There is a verse in Ecclesiastes (11:6) that says, “In the morning, sow your seed, and in the evening, do not be idle”—which is understood to refer to the morning and evening of a person’s life, that he should have children when he is young and also when he is older. There is another verse (often sung to a well-known melody), “Hineh mah tov umah na’im sheves achim gam yachad”—“How good and how pleasant it is when brothers dwell together.” (Psalms 133:1) In the mystical book called “Tana Devei Eliyahu”—the teachings of the prophet Elijah—it explains these two verses in a beautiful way. Elijah the Prophet says that the Mitzvos a person does create angels. He should create these “children”—these angels—by doing Mitzvos when he is young, and when he is old, in the evening of his life, he should do more Mitzvos and create even more angels. When a person does a Mitzva at a young age, and then does the exact same Mitzva in his old age—hearing the shofar, for example—the angels created by this Mitzva are “brothers” to each other, and it is “good and pleasant” when these two “brothers” dwell together, when the angels he created in his youth are joined by the angels he created in his old age.

Thus, your every act on earth, from your youth to your old age, can be a profoundly creative act, adding to the ranks of the eternal beings who every day praise and serve G-d.

I will add that, whether or not this mystical understanding appeals to you, it is certainly true that a person has almost unlimited potential to do good in the world, to do G-dly acts and to do acts of kindness to other people. If one channel of giving is blocked—the channel of child-bearing—you must find other channels to let that love and goodness flow.

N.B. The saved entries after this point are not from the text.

Lemma evo_TimerIsExpired t : evo P (onWorld (TimerIsExpired t)).
Proof.
  apply evo_world. intros w. apply timed_lift; [apply now_time|]. intros a v.
  apply timed_lift; [apply lift_time, timersub_fault|]. intros. apply wp_ret. lia.
Qed.
Lemma evo_TimerLeftMS t : evo P (onWorld (TimerLeftMS t)).
Proof.
  apply evo_world. intros w. apply timed_lift; [apply now_time|]. intros a v.
  apply timed_lift; [apply lift_time, timersub_fault|]. intros r u.
  destruct (tv_sec r <? 0); [apply wp_ret; lia|].
  apply timed_lift; [apply lift_time, chk32_fault|]. intros. apply lift_time, chk32_fault.
Qed.
Lemma evo_TimerCountdown i : evo P (onWorld (TimerCountdown i)).
Proof.
  apply evo_world. intros w. apply timed_lift; [apply now_time|]. intros a v.
  apply timed_lift; [apply lift_time, timeradd_fault|]. intros. apply wp_ret. lia.
Qed.
Lemma evo_TimerCountdownMS i : evo P (onWorld (TimerCountdownMS i)).
Proof.
  apply evo_world. intros w. apply timed_lift; [apply now_time|]. intros a v.
  apply timed_lift; [apply lift_time, timeradd_fault|]. intros. apply wp_ret. lia.
Qed.
End Evolution.

#[export] Hint Resolve evo_ret evo_cget evo_lift evo_TimerIsExpired evo_TimerLeftMS
  evo_TimerCountdown evo_TimerCountdownMS : wp.

Lemma s32_le z : s32 z ≤ INT_MAX.
Proof.
  unfold s32, INT_MAX. pose proof (Z.mod_pos_bound (z + 2147483648) 4294967296 ltac:(lia)). lia.
Qed.

(** Walks through the body of an operation. *)
Ltac evo_step :=
  first
    [ solve [eauto with wp]
    | apply evo_bind; [assumption| |intros ?]
    | apply evo_if
    | apply evo_cset; intros ?; by split
    | match goal with
      | |- evo _ (let '(_, _) := ?x in _) => destruct x
      | |- evo _ (match ?x with _ => _ end) => destruct x
      end ].
Ltac evo_steps := repeat evo_step.
(** The loop over [parseTopics]: the topic that matches, with its channel. *)
Fixpoint find_topic (l : list (CayenneTopic * Z)) (mem : list Z) (index length : Z) :
    outcome (option (CayenneTopic * Z)) :=
  match l with
  | [] => Ok None
  | (topic, channel) :: l =>
      '(r, channelSuffix) ← buildSuffix (replicate 32 0) 32 topic channel;
      m ← (if r =? CAYENNE_SUCCESS then
             f ← cstr channelSuffix; topicMatches f mem index length
           else Ok false);
      if m : bool then Ok (Some (topic, channel)) else find_topic l mem index length
  end.

(** The channel number behind the last separator of the suffix, [old] if it is
    not a plain decimal number. *)
Definition parse_channel (buffer : list Z) (old : Z) : Z :=
  match strrchr buffer SLASH with
  | None => old
  | Some i =>
      let s := drop (Z.to_nat (i + 1)) buffer in
      let '(channelNumber, indexEnd) := strtoul s in
      if indexEnd =? zlen s then
        let c := default 0 (head s) in
        if (negb (channelNumber =? 0) && negb (c =? 48)) ||
           ((channelNumber =? 0) && (c =? 48) && (indexEnd =? 1))
        then channelNumber else old
      else old
  end.

(** The second half of [CayenneParseTopic], behind the client id: the topic and
    the channel in the suffix of [length] bytes at [index]. *)
Definition parse_suffix (mem : list Z) (clientID index length : Z) : outcome (Z * parsed_topic) :=
  found ← find_topic parseTopics mem index length;
  match found with
  | None => Ok (CAYENNE_FAILURE,
      {| pt_topic := UNDEFINED_TOPIC; pt_channel := CAYENNE_NO_CHANNEL;
         pt_clientID := Some clientID; pt_mem := mem |})
  | Some (topic, channel) =>
      let res ch := {| pt_topic := topic; pt_channel := ch; pt_clientID := Some clientID;
                       pt_mem := mem |} in
      if negb (channel =? CAYENNE_NO_CHANNEL) then
        if (length =? 0) || (31 <? length) then Ok (CAYENNE_FAILURE, res CAYENNE_NO_CHANNEL) else
        d ← load_bytes mem index length;
        buffer ← store_bytes (replicate 32 0) 0 d;
        buffer ← store buffer length 0;
        buffer ← cstr buffer;
        Ok (CAYENNE_SUCCESS, res (parse_channel buffer CAYENNE_NO_CHANNEL))
      else Ok (CAYENNE_SUCCESS, res CAYENNE_NO_CHANNEL)
  end.

(** [topicName] is the memory from the pointer on, [None] for NULL; [o] holds the
    out parameters and the topic memory before the call. *)
Definition CayenneParseTopic (o : parsed_topic) (username topicName : option (list Z)) (length : Z) :
    outcome (Z * parsed_topic) :=
  match topicName with None => Ok (CAYENNE_FAILURE, o) | Some mem =>
  if CAYENNE_MAX_MESSAGE_SIZE <? length then Ok (CAYENNE_BUFFER_OVERFLOW, o) else
  r ← strncmp (Datatypes.length CAYENNE_VERSION) (CAYENNE_VERSION ++ [0]) mem;
  if negb (r =? 0) then Ok (CAYENNE_FAILURE, o) else
  let index := zlen CAYENNE_VERSION + 1 in
  match username with None => Fault NullDeref | Some username =>
  r ← strncmp (Datatypes.length username) (username ++ [0]) (drop (Z.to_nat index) mem);
  if negb (r =? 0) then Ok (CAYENNE_FAILURE, o) else
  let index := index + zlen username in
  r ← strncmp (Datatypes.length THINGS_STRING) (drop (Z.to_nat index) mem) (THINGS_STRING ++ [0]);
  if negb (r =? 0) then Ok (CAYENNE_FAILURE, o) else
  let index := index + zlen THINGS_STRING in
  e ← strchr (drop (Z.to_nat index) mem) SLASH;
  match e with
  | None => Ok (CAYENNE_FAILURE, o)
  | Some k =>
      let deviceIDEnd := index + k in
      mem ← store mem deviceIDEnd 0;
      parse_suffix mem index (deviceIDEnd + 1) (u32 (length - (deviceIDEnd + 1)))
  end end end.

In Isaiah 56:3 – 5 it says, “Let not the sterile man say ‘I am a dry tree’ (useless, unable to bear fruit). For so says G-d to the sterile ones who keep My Sabbaths and who choose what I desire and who hold fast to My covenant: ‘I will give them in My house and in My walls a Yad Veshem—a place and a name—better than sons and daughters. An everlasting name will I give them, which will never be cut off.’ ”

That is to say, although you will not have children to carry on your name and to remember you after you leave this world, G-d will remember you and others will recount your good deeds and special memories of you, and in the World to Come you will have a special place and reward for all the good that you did.

The Chofetz Chaim (Rabbi Israel Meir Kagan) wrote an entire book based on this passage. It is called “Shem Olam”—“An Everlasting Name”—and discusses what a childless person should do with the time on earth that G-d has allotted him. This book can be found among the collected writings of the Chofetz Chaim. (I must mention that I am indebted to R’ Yakov Homnick for this information about the passage in Isaiah and the Chofetz Chaim’s book on this subject.)

I will add one more verse for you, “Hazor’im bedim’ah berinah yiktzoru”—which means “They who plant with tears, will reap with joy.” For your present grief there will ultimately be recompense and joy, if not in this world, then in the next.

May you be blessed with a wonderful, sweet year, and hundreds of millions of children.